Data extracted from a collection
(** A photo with two closed outlines: a credit card of 171 by 107 pixels,
    its corners found in no particular order, and a larger square frame. *)
Definition card_outline : demo_contour :=
  {| dc_area := 18297; dc_perimeter := 556;
     dc_polygon := [mkPoint 271 207; mkPoint 100 100;
                    mkPoint 271 100; mkPoint 100 207] |}.
Definition frame_outline : demo_contour :=
  {| dc_area := 40000; dc_perimeter := 800;
     dc_polygon := rect_corners 300 300 500 500 |}.
Definition photo_with_card : demo_image := Photo [card_outline; frame_outline].
Definition detected_card : quad :=
  {| tl := mkPoint 100 100; tr := mkPoint 271 100;
     br := mkPoint 271 207; bl := mkPoint 100 207 |}.

(** ** The rule-based assessment: [/harvest/assess]

    Texts are represented by the case that selects them: each status,
    gel estimate, maturity level, action and recommendation below stands for
    the fixed string the code returns in that case. *)

(** [round(x, 2)]. *)
Definition round2 (x : R) : R := IZR (round_half_even (x * 100)) / 100.

(** [min(a, b)] of Python on two floats: [b] only when it is strictly smaller. *)
Definition py_min (a b : R) : R := if Rlt_dec b a then b else a.

(** [max(xs)] and [min(xs)] on a non-empty list; on the empty list Python
    raises, which the caller below rules out before it gets here. *)
Definition py_max_list (xs : list R) : R :=
  match xs with
  | [] => 0
  | x :: t => fold_left py_max t x
  end.

Definition py_min_list (xs : list R) : R :=
  match xs with
  | [] => 0
  | x :: t => fold_left py_min t x
  end.

(** [status] of [HarvestStatus]: "Ready", "Nearly Ready", "Not Ready",
    "Too Young"; message, colour and icon are fixed per status. *)
Inductive readiness : Type := Ready | NearlyReady | NotReady | TooYoung.

Record HarvestStatus : Type := mkHarvestStatus {
  hs_status : readiness;
  hs_confidence : R         (* Field(..., ge=0, le=1) *)
}.

Definition calculate_harvest_status (avg_length : R) : HarvestStatus :=
  if Rle_dec 25 avg_length then mkHarvestStatus Ready 0.95
  else if Rle_dec 20 avg_length then mkHarvestStatus NearlyReady 0.85
  else if Rle_dec 15 avg_length then mkHarvestStatus NotReady 0.90
  else mkHarvestStatus TooYoung 0.95.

◆ **Exercise directions**: Reproduce each entry exactly, leaving out nothing.

◆ **Exercise output**:
(** A photo with two closed outlines: a credit card of 171 by 107 pixels,
    its corners found in no particular order, and a larger square frame. *)
Definition card_outline : demo_contour :=
  {| dc_area := 18297; dc_perimeter := 556;
     dc_polygon := [mkPoint 271 207; mkPoint 100 100;
                    mkPoint 271 100; mkPoint 100 207] |}.
Definition frame_outline : demo_contour :=
  {| dc_area := 40000; dc_perimeter := 800;
     dc_polygon := rect_corners 300 300 500 500 |}.
Definition photo_with_card : demo_image := Photo [card_outline; frame_outline].
Definition detected_card : quad :=
  {| tl := mkPoint 100 100; tr := mkPoint 271 100;
     br := mkPoint 271 207; bl := mkPoint 100 207 |}.

(** ** The rule-based assessment: [/harvest/assess]

    Texts are represented by the case that selects them: each status,
    gel estimate, maturity level, action and recommendation below stands for
    the fixed string the code returns in that case. *)

(** [round(x, 2)]. *)
Definition round2 (x : R) : R := IZR (round_half_even (x * 100)) / 100.

(** [min(a, b)] of Python on two floats: [b] only when it is strictly smaller. *)
Definition py_min (a b : R) : R := if Rlt_dec b a then b else a.

(** [max(xs)] and [min(xs)] on a non-empty list; on the empty list Python
    raises, which the caller below rules out before it gets here. *)
Definition py_max_list (xs : list R) : R :=
  match xs with
  | [] => 0
  | x :: t => fold_left py_max t x
  end.

Definition py_min_list (xs : list R) : R :=
  match xs with
  | [] => 0
  | x :: t => fold_left py_min t x
  end.

(** [status] of [HarvestStatus]: "Ready", "Nearly Ready", "Not Ready",
    "Too Young"; message, colour and icon are fixed per status. *)
Inductive readiness : Type := Ready | NearlyReady | NotReady | TooYoung.

Record HarvestStatus : Type := mkHarvestStatus {
  hs_status : readiness;
  hs_confidence : R         (* Field(..., ge=0, le=1) *)
}.

Definition calculate_harvest_status (avg_length : R) : HarvestStatus :=
  if Rle_dec 25 avg_length then mkHarvestStatus Ready 0.95
  else if Rle_dec 20 avg_length then mkHarvestStatus NearlyReady 0.85
  else if Rle_dec 15 avg_length then mkHarvestStatus NotReady 0.90
  else mkHarvestStatus TooYoung 0.95.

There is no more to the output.